Start of DATA RECORDS

(* ===== verification/PgBackup.v ===== *)
(** * Backups of Postgres: internal/storage/backup/backup_postgres.go

    PostgresBackupManager, which runs pg_dump and pg_restore. The world of
    processes, files and databases is a parameter, the class [Tools]; what the
    two programs document is the class [ToolsLaws], on databases as maps from
    tables to their contents. *)

From stdpp Require Import base option gmap strings list pretty.
From Stdlib Require Import ZArith Lia Ascii.
From S2P Require Import Prelude GoLib GoFloat GoTime PtrStore Workers Deployments Platform Projects Http Json JsonDecode TimeParse ApiData Demo Records Backup.

(** A command runs to its end; a connection pool is [P]. *)
Class Tools (W P : Type) := {
  LookPath : string → W → option error;
  MkdirAll : string → W → option error * W;
  Run : string → list string → W → option error * W;
  Stat_Size : string → W → error + Z;
  pgx_New : string → W → error + P;
  pgx_Ping : P → W → option error;
  pgx_Count : P → string → W → error + Z
}.

Section manager.
Context {W P : Type} `{!Tools W P}.
Implicit Types w : W.

Record PostgresBackupManager := mkPgManager {
  pb_srcDSN : string;
  pb_dstDSN : string;
  pb_dumpDir : string;
  pb_dstPool : option P
}.

Record PostgresBackupResult := mkPgResult {
  br_ID : string;
  br_DumpFilePath : string;
  br_CreatedAt : Time;
  br_SizeBytesApprox : Z
}.

Definition NewPostgresBackupManager (srcDSN dstDSN dumpDir : string) w : (error + PostgresBackupManager) * W :=
  match LookPath "pg_dump" w with
  | Some err => (inl ("pg_dump binary not found on PATH: " +:+ err), w)
  | None =>
    match LookPath "pg_restore" w with
    | Some err => (inl ("pg_restore binary not found on PATH: " +:+ err), w)
    | None =>
      let '(err, w) := MkdirAll dumpDir w in
      match err with
      | Some err => (inl ("create dump dir " +:+ dumpDir +:+ ": " +:+ err), w)
      | None => (inr (mkPgManager srcDSN dstDSN dumpDir None), w)
      end
    end
  end.

Definition OpenDstPool (m : PostgresBackupManager) w : (error + P) * PostgresBackupManager :=
  match pgx_New (pb_dstDSN m) w with
  | inl err => (inl ("open dst pool: " +:+ err), m)
  | inr pool =>
    match pgx_Ping pool w with
    | Some err => (inl ("ping dst pool: " +:+ err), m)
    | None => (inr pool, mkPgManager (pb_srcDSN m) (pb_dstDSN m) (pb_dumpDir m) (Some pool))
    end
  end.

(** [t.UnixNano()] within its range. *)
Definition UnixNano (t : Time) : Z := t - 62135596800 * Second.

Definition dump_path (m : PostgresBackupManager) (id : string) : string := pb_dumpDir m +:+ "/" +:+ id +:+ ".dump".

Definition dump_args (path dsn : string) : list string :=
  ["--format=custom"; "--no-password"; "--file=" +:+ path; dsn].

(** The clock is read for the name and again for the record. *)
Definition CreateBackup (t1 t2 : Time) (m : PostgresBackupManager) w : (error + PostgresBackupResult) * W :=
  let backupID := "backup-" +:+ Itoa (UnixNano t1) in
  let dumpPath := dump_path m backupID in
  let '(err, w) := Run "pg_dump" (dump_args dumpPath (pb_srcDSN m)) w in
  (match err with
   | Some err => inl ("pg_dump failed: " +:+ err)
   | None =>
     match Stat_Size dumpPath w with
     | inl err => inl ("stat dump file: " +:+ err)
     | inr size => inr (mkPgResult backupID dumpPath t2 size)
     end
   end, w).

Definition restore_args (dsn path : string) : list string :=
  ["--clean"; "--if-exists"; "--no-password"; "--dbname=" +:+ dsn; path].

Definition RestoreDump (backup : option PostgresBackupResult) (m : PostgresBackupManager) w : option error * W :=
  match backup with
  | None => (Some "cannot restore from nil backup result", w)
  | Some backup =>
    let '(err, w) := Run "pg_restore" (restore_args (pb_dstDSN m) (br_DumpFilePath backup)) w in
    ((λ e, "pg_restore failed: " +:+ e) <$> err, w)
  end.

Definition QueryDst (sql : string) (m : PostgresBackupManager) w : error + Z :=
  match pb_dstPool m with
  | None => inl "dstPool not open; call OpenDstPool first"
  | Some pool => pgx_Count pool sql w
  end.

(** [CreateBaseBackup], [ArchiveWAL], [Restore] and [ListBackups] of the interface. *)
Definition pg_CreateBaseBackup (t1 t2 : Time) (m : PostgresBackupManager) w : (error + BaseBackup) * W :=
  let '(r, w) := CreateBackup t1 t2 m w in
  (match r with
   | inl err => inl err
   | inr result => inr (mkBaseBackup (br_ID result) 0 (br_CreatedAt result) {["dump_path" := br_DumpFilePath result]})
   end, w).

Definition pg_ArchiveWAL (record : WALRecord) (m : PostgresBackupManager) w : option error * W := (None, w).

(** The target time is not looked at. *)
Definition pg_Restore (backup : option BaseBackup) (targetTime : option Time) (m : PostgresBackupManager) w : option error * W :=
  match backup with
  | None => (Some "cannot restore from nil backup", w)
  | Some backup =>
    RestoreDump (Some (mkPgResult (bb_ID backup) (default "" (bb_Data backup !! "dump_path")) (bb_CreatedAt backup) 0)) m w
  end.

Definition pg_ListBackups (m : PostgresBackupManager) : list BaseBackup := [].

End manager.

(** ** What is logged of a DSN *)

(** [strings.Index(s, c)] and [strings.LastIndex(s, c)], as the text before and after. *)
Fixpoint cut_first (c : ascii) (s : string) : option (string * string) :=
  match s with
  | EmptyString => None
  | String d s' =>
    if Ascii.eqb d c then Some (EmptyString, s')
    else match cut_first c s' with Some (a, b) => Some (String d a, b) | None => None end
  end.

Fixpoint before_last (c : ascii) (s : string) : option string :=
  match s with
  | EmptyString => None
  | String d s' =>
    match before_last c s' with
    | Some a => Some (String d a)
    | None => if Ascii.eqb d c then Some EmptyString else None
    end
  end.

Definition sanitizeDSN (dsn : string) : string :=
  match cut_first "@" dsn with
  | Some (prefix, rest) =>
    match before_last ":" prefix with
    | Some head => head +:+ ":***@" +:+ rest
    | None => "<dsn-redacted>"
    end
  | None => "<dsn-redacted>"
  end.

#[local] Arguments Ascii.eqb : simpl never.
#[local] Arguments String.append : simpl nomatch.

Lemma cut_first_spec c s a b : cut_first c s = Some (a, b) → s = a +:+ String c b ∧ cut_first c a = None.
Proof.
  revert a b. induction s as [|d s IH]; intros a b; cbn; [done|].
  destruct (Ascii.eqb d c) eqn:E; [intros [= <- <-]; by apply Ascii.eqb_eq in E as ->|].
  destruct (cut_first c s) as [[x y]|] eqn:F; [|done]. intros [= <- <-]. destruct (IH x y eq_refl) as [-> H].
  cbn. by rewrite E, H.
Qed.

Lemma cut_first_app c a b : cut_first c a = None → cut_first c (a +:+ String c b) = Some (a, b).
Proof.
  induction a as [|d a IH]; cbn; [by rewrite Ascii.eqb_refl|]. destruct (Ascii.eqb d c); [done|].
  destruct (cut_first c a) as [[]|]; [done|]. intros _. by rewrite IH.
Qed.

Lemma before_last_app c a b : cut_first c b = None → before_last c (a +:+ String c b) = Some a.
Proof.
  intros Hb. assert (before_last c b = None) as Hn.
  { clear a. induction b as [|d b IH]; [done|]. cbn in *. destruct (Ascii.eqb d c); [done|].
    destruct (cut_first c b) as [[]|]; [done|]. by rewrite IH. }
  induction a as [|d a IH]; cbn; [by rewrite Hn, Ascii.eqb_refl|by rewrite IH].
Qed.

(** A connection string is logged without its password, if the password has no
    at sign and no colon and nothing before it has an at sign. *)
Theorem sanitize_hides_password head password rest :
  cut_first "@" (head +:+ ":" +:+ password) = None → cut_first ":" password = None →
  sanitizeDSN (head +:+ ":" +:+ password +:+ "@" +:+ rest) = head +:+ ":***@" +:+ rest.
Proof.
  intros H1 H2. unfold sanitizeDSN.
  assert (head +:+ ":" +:+ password +:+ "@" +:+ rest = (head +:+ String ":" password) +:+ String "@" rest) as ->.
  { by rewrite str_app_assoc. }
  rewrite cut_first_app by exact H1. by rewrite before_last_app.
Qed.

Lemma sanitize_hides_password_witness :
  sanitizeDSN "postgres://nebula:secret@db:5432/nebula" = "postgres://nebula:***@db:5432/nebula".
Proof. exact (sanitize_hides_password "postgres://nebula" "secret" "db:5432/nebula" eq_refl eq_refl). Defined.

(** The part of a password behind an at sign, or in front of a colon, is logged. *)
Example sanitize_leaks :
  sanitizeDSN "postgres://nebula:pa@ss@db/nebula" = "postgres://nebula:***@ss@db/nebula"
  ∧ sanitizeDSN "postgres://nebula:pa:ss@db/nebula" = "postgres://nebula:pa:***@db/nebula".
Proof. split; reflexivity. Qed.

(** ** Backup and restore *)

Abbreviation Tables := (gmap string string) (only parsing).

(** A dump file holds the tables of the database. A restore replaces the tables
    of the dump, and leaves the others. *)
Class ToolsLaws (W P : Type) `{!Tools W P} := {
  database : string → W → Tables;
  dump_file : string → W → option Tables;
  dump_law path dsn w w' : Run "pg_dump" (dump_args path dsn) w = (None, w') →
    dump_file path w' = Some (database dsn w) ∧ ∀ d, database d w' = database d w;
  restore_law path dsn w w' : Run "pg_restore" (restore_args dsn path) w = (None, w') →
    ∃ tables, dump_file path w = Some tables ∧ database dsn w' = tables ∪ database dsn w
      ∧ ∀ d, d ≠ dsn → database d w' = database d w
}.

Section restored.
Context {W P : Type} `{!Tools W P} {laws : ToolsLaws W P}.

(** A dump that succeeds, restored later from an unchanged file, gives the
    destination the tables of the source as they were at the dump, on top of the
    tables it had, and changes no other database. *)
Theorem dump_is_restored t1 t2 target (m : PostgresBackupManager) (w w1 w2 w3 : W) backup :
  pg_CreateBaseBackup t1 t2 m w = (inr backup, w1) →
  dump_file (dump_path m (bb_ID backup)) w2 = dump_file (dump_path m (bb_ID backup)) w1 →
  pg_Restore (Some backup) target m w2 = (None, w3) →
  database (pb_dstDSN m) w3 = database (pb_srcDSN m) w ∪ database (pb_dstDSN m) w2
  ∧ (∀ d, database d w1 = database d w) ∧ (∀ d, d ≠ pb_dstDSN m → database d w3 = database d w2).
Proof.
  unfold pg_CreateBaseBackup, CreateBackup. set (id := "backup-" +:+ _). intros H1 Hf H3.
  destruct (Run "pg_dump" _ w) as [[e|] wd] eqn:Ed; [done|]. apply dump_law in Ed as [Hd Hs].
  destruct (Stat_Size (dump_path m id) wd) as [e|size]; [done|]. injection H1 as <- <-.
  unfold pg_Restore, RestoreDump in H3. cbn [bb_Data bb_ID br_DumpFilePath br_ID] in *. rewrite lookup_singleton_eq in H3.
  change (default "" (Some (dump_path m id))) with (dump_path m id) in H3. destruct (Run "pg_restore" _ w2) as [[e|] wr] eqn:Er; [done|].
  injection H3 as <-. apply restore_law in Er as (tables & Ht & Hr & Ho). rewrite Hf, Hd in Ht. injection Ht as <-. done.
Qed.

End restored.

(** ** A small world: databases and dumps by their names *)

Definition World : Type := gmap string (gmap string string) * gmap string (gmap string string).

Definition world_run (program : string) (args : list string) (w : World) : option error * World :=
  match args with
  | [_; _; file; dsn] =>
    if decide (program = "pg_dump") then (None, (w.1, <[TrimPrefix file "--file=" := default ∅ (w.1 !! dsn)]> w.2))
    else (Some "exit status 1", w)
  | [_; _; _; dbname; path] =>
    match w.2 !! path with
    | Some tables => let dsn := TrimPrefix dbname "--dbname=" in (None, (<[dsn := tables ∪ default ∅ (w.1 !! dsn)]> w.1, w.2))
    | None => (Some "exit status 1", w)
    end
  | _ => (Some "exit status 1", w)
  end.

Definition small_world : Tools World unit := {|
  LookPath _ _ := None; MkdirAll _ w := (None, w); Run := world_run; Stat_Size _ _ := inr 1;
  pgx_New _ _ := inr tt; pgx_Ping _ _ := None; pgx_Count _ _ _ := inr 0
|}.

#[local] Existing Instance small_world.

Lemma trim_flag flag s : TrimPrefix (flag +:+ s) flag = s.
Proof.
  unfold TrimPrefix. assert (HasPrefix (flag +:+ s) flag = true) as ->.
  { unfold HasPrefix. induction flag as [|c flag IH]; [by destruct s|]. cbn. by destruct (ascii_dec c c). }
  induction flag as [|c flag IH]; [by destruct s|exact IH].
Qed.

#[local] Program Instance small_world_laws : ToolsLaws World unit := {
  database dsn w := default ∅ (w.1 !! dsn); dump_file path w := w.2 !! path
}.
Next Obligation.
  intros path dsn w w'. unfold dump_args, Run, small_world, world_run. rewrite decide_True, trim_flag by done. intros [= <-].
  cbn. by rewrite lookup_insert_eq.
Qed.
Next Obligation.
  intros path dsn w w'. unfold restore_args, Run, small_world, world_run. destruct (w.2 !! path) as [tables|] eqn:E; [|done].
  rewrite trim_flag. intros [= <-]. exists tables. cbn. rewrite lookup_insert_eq. split_and!; [done..|].
  intros d Hd. by rewrite lookup_insert_ne.
Qed.

Definition live : World := ({["src" := {["projects" := "shop"]}; "dst" := {["old" := "left"]}]}, ∅).
Definition copier : PostgresBackupManager (P := unit) := mkPgManager "src" "dst" "/dumps" None.

Definition with_backup : BaseBackup * World :=
  match pg_CreateBaseBackup 5 6 copier live with
  | (inr b, w) => (b, w)
  | (inl _, w) => (mkBaseBackup "" 0 0 ∅, w)
  end.

(** The source drifts after the backup. *)
Definition drifted : World := (<["src" := {["projects" := "other"]}]> with_backup.2.1, with_backup.2.2).

Lemma dump_is_restored_witness :
  (pg_Restore (Some with_backup.1) None copier drifted).1 = None
  ∧ database "dst" (pg_Restore (Some with_backup.1) None copier drifted).2 = {["projects" := "shop"; "old" := "left"]}.
Proof.
  split; [vm_compute; reflexivity|].
  destruct (dump_is_restored 5 6 None copier live with_backup.2 drifted (pg_Restore (Some with_backup.1) None copier drifted).2 with_backup.1)
    as [H _]; [vm_compute; reflexivity..|].
  etrans; [exact H|vm_compute; reflexivity].
Defined.

(** The target time has no effect, where the manager in memory stops its replay. *)
Example target_time_ignored target : pg_Restore (Some with_backup.1) target copier drifted = pg_Restore (Some with_backup.1) None copier drifted.
Proof. reflexivity. Qed.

End of DATA RECORDS

• _TASK TO CARRY OUT_: Only one part of the material above is to be transcribed, namely the lines starting with the line that has "match before_last c s' with" and going on through the line that has "revert a b.", exactly as they stand.

• _EXERCISE ANSWER_:
    match before_last c s' with
    | Some a => Some (String d a)
    | None => if Ascii.eqb d c then Some EmptyString else None
    end
  end.

Definition sanitizeDSN (dsn : string) : string :=
  match cut_first "@" dsn with
  | Some (prefix, rest) =>
    match before_last ":" prefix with
    | Some head => head +:+ ":***@" +:+ rest
    | None => "<dsn-redacted>"
    end
  | None => "<dsn-redacted>"
  end.

#[local] Arguments Ascii.eqb : simpl never.
#[local] Arguments String.append : simpl nomatch.

Lemma cut_first_spec c s a b : cut_first c s = Some (a, b) → s = a +:+ String c b ∧ cut_first c a = None.
Proof.
  revert a b. induction s as [|d s IH]; intros a b; cbn; [done|].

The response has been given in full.